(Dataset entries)

╔══

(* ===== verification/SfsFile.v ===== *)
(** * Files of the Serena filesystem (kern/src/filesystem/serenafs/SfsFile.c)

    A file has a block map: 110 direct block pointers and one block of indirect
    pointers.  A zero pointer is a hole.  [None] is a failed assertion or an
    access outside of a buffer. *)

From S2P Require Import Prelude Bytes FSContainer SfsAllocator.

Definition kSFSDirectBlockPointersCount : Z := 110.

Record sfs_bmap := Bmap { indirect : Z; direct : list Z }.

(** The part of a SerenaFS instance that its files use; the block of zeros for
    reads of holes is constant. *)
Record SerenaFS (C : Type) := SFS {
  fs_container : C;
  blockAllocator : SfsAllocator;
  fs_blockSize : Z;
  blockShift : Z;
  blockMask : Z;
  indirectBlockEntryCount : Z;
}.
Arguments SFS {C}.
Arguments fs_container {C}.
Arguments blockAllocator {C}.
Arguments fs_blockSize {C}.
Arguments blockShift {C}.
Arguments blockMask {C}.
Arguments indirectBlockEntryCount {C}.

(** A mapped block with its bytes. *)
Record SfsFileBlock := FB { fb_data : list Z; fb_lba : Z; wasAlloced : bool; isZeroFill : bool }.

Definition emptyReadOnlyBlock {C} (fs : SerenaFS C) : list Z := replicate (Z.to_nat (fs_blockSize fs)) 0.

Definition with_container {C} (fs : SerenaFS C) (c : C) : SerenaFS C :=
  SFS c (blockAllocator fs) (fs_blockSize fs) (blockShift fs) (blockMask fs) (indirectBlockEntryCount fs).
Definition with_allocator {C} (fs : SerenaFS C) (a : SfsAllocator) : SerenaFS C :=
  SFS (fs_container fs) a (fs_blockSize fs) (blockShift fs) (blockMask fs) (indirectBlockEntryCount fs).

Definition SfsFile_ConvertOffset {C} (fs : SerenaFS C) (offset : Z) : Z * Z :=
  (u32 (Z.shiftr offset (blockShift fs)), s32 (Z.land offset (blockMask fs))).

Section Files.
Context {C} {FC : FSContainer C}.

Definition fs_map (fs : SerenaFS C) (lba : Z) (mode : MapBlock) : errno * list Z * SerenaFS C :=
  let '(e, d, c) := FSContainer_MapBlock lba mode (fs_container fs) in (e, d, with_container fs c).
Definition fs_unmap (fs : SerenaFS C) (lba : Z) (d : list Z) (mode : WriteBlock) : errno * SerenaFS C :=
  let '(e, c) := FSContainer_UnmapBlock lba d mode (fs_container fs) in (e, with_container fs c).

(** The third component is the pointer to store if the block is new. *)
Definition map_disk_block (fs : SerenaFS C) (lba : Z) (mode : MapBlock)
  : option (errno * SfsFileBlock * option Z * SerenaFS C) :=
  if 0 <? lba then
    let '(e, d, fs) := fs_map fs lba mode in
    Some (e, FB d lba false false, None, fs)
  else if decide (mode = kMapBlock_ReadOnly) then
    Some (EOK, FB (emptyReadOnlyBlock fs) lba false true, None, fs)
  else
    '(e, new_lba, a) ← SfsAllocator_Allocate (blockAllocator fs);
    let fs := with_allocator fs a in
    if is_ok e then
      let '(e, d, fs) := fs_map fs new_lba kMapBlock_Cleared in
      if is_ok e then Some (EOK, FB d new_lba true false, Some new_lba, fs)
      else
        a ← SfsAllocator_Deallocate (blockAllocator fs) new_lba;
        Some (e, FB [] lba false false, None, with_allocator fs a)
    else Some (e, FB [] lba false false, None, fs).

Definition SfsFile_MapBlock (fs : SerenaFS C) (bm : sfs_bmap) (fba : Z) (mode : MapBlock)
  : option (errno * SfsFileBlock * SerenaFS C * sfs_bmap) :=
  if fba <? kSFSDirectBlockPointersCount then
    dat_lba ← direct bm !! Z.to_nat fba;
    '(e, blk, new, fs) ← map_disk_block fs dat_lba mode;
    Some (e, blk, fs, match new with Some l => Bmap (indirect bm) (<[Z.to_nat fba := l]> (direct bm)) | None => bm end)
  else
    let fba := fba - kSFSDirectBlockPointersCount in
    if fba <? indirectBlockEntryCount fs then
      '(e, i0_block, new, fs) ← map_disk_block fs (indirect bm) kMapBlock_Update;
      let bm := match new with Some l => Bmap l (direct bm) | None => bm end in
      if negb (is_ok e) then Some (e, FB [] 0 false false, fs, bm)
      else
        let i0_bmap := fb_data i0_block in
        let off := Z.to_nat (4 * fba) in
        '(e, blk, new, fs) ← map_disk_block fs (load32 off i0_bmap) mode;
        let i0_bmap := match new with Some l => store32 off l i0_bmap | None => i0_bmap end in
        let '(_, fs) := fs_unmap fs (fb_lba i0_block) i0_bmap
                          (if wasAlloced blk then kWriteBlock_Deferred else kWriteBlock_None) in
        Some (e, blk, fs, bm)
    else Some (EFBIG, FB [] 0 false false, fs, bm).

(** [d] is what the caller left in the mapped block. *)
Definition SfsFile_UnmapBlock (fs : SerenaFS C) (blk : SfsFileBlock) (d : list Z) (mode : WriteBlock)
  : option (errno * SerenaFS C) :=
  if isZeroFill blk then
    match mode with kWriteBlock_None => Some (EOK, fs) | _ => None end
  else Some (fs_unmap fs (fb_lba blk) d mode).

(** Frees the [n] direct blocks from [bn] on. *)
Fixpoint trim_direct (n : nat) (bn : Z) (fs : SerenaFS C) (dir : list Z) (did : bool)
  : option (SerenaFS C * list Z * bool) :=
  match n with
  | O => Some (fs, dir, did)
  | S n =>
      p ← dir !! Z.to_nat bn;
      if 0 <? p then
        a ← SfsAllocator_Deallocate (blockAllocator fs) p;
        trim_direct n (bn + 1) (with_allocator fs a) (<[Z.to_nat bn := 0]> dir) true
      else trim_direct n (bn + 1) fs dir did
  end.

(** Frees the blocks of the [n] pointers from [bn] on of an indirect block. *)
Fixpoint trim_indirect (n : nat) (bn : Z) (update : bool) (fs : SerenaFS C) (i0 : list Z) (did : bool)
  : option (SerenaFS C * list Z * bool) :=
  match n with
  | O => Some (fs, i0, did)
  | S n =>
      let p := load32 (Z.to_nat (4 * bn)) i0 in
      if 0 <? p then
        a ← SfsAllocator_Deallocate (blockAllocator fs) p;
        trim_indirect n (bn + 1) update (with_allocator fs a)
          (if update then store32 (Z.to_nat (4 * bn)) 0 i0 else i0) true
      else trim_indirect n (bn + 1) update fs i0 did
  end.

╚══
╔══

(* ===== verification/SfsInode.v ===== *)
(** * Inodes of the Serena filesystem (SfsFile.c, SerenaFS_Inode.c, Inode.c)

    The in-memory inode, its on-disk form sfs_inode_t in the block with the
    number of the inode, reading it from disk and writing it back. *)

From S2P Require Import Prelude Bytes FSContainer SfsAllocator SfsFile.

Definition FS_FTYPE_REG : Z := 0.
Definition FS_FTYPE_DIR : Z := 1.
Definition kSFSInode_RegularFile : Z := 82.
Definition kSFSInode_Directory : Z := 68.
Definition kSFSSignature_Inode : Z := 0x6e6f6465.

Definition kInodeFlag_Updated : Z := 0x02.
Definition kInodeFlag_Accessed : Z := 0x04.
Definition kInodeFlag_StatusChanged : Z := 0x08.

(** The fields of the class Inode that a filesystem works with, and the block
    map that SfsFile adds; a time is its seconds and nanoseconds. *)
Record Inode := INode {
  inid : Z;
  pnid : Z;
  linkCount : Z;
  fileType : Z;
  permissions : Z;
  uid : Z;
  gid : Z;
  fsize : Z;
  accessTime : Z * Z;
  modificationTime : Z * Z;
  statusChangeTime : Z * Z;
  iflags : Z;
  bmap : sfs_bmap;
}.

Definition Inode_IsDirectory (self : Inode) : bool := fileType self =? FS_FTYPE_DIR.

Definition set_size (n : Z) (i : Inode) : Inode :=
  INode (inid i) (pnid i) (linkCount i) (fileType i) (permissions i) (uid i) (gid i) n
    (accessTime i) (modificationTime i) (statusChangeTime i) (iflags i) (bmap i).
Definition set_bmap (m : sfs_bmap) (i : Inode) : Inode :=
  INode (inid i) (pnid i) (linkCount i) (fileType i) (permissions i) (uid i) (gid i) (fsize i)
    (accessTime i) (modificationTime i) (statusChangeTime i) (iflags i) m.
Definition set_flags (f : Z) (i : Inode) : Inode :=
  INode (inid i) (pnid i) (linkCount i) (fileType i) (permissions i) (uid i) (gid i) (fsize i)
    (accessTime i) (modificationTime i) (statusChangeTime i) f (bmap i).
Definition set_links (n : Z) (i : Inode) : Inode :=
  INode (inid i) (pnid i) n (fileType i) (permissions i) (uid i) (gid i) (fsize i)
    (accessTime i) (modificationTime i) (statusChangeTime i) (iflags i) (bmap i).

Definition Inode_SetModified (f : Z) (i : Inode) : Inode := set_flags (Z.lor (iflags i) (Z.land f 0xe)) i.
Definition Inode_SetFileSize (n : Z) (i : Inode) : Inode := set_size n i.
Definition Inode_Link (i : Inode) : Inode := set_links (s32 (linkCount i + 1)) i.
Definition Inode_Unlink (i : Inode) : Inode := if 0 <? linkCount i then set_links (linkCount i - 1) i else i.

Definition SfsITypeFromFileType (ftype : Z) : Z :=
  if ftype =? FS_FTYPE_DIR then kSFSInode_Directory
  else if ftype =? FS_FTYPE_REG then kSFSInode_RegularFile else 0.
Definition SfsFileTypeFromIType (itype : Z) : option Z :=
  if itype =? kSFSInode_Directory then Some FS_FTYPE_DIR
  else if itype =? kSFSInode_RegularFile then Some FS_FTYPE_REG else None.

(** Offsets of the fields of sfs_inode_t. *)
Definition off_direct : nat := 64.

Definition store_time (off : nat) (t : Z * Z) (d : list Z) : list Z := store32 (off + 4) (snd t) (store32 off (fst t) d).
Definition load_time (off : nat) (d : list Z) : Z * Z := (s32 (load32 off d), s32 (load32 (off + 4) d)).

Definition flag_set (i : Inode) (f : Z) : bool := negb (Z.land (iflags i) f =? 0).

╚══
╔══

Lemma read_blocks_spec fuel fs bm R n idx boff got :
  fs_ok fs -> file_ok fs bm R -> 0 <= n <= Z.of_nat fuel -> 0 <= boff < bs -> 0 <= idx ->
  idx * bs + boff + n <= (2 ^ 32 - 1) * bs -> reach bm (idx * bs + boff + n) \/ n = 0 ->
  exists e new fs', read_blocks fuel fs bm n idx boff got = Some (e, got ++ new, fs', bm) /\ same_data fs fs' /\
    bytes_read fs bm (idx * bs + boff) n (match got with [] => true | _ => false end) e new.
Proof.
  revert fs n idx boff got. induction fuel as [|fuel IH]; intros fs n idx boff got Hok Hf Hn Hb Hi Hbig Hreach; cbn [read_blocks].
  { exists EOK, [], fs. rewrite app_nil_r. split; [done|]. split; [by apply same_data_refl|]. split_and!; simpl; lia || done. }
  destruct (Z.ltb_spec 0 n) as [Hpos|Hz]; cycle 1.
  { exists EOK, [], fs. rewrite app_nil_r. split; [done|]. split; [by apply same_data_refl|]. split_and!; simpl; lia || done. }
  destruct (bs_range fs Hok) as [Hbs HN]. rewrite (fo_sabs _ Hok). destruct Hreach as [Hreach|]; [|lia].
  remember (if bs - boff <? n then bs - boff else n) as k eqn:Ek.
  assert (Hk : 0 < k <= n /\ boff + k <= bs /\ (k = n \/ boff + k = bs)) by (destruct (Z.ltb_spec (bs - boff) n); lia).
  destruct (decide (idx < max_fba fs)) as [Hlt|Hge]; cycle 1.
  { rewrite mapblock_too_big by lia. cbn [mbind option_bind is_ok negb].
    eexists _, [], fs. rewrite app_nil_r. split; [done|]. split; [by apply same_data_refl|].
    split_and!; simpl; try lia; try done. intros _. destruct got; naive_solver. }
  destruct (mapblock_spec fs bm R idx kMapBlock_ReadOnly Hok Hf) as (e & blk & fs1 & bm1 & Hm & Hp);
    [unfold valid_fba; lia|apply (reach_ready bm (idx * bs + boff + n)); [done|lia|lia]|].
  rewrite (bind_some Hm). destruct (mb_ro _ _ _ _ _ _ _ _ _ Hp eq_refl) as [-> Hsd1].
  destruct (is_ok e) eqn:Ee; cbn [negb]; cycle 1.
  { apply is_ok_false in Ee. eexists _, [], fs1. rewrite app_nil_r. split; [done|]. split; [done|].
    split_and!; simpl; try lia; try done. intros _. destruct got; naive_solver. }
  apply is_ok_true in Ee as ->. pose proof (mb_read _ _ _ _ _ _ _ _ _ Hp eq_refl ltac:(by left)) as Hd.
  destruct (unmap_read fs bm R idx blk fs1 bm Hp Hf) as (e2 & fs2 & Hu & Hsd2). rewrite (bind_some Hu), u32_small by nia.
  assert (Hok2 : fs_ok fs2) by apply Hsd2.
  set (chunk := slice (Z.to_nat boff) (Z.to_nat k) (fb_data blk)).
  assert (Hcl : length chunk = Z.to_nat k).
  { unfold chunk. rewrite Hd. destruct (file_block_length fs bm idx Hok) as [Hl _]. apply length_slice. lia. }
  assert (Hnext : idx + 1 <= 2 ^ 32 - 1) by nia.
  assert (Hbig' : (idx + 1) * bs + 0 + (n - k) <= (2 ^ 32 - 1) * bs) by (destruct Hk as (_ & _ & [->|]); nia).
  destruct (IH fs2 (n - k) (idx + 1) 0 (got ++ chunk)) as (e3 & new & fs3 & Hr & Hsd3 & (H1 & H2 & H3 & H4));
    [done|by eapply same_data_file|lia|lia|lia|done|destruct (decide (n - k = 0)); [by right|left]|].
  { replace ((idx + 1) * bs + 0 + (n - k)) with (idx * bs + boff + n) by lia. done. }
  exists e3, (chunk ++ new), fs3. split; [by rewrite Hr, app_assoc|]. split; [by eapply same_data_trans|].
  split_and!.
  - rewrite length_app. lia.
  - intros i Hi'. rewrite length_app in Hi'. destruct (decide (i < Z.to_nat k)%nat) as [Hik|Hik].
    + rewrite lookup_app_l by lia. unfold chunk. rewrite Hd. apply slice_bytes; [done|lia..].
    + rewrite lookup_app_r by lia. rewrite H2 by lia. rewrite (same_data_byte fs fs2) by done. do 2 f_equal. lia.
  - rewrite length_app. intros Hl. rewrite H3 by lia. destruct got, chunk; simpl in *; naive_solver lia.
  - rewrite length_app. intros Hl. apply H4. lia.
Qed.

╚══

Required work: Throughout the records above, find the lines in which the word "kSFSDirectBlockPointersCount" appears and return them.

Task response:
Definition kSFSDirectBlockPointersCount : Z := 110.
  if fba <? kSFSDirectBlockPointersCount then
    let fba := fba - kSFSDirectBlockPointersCount in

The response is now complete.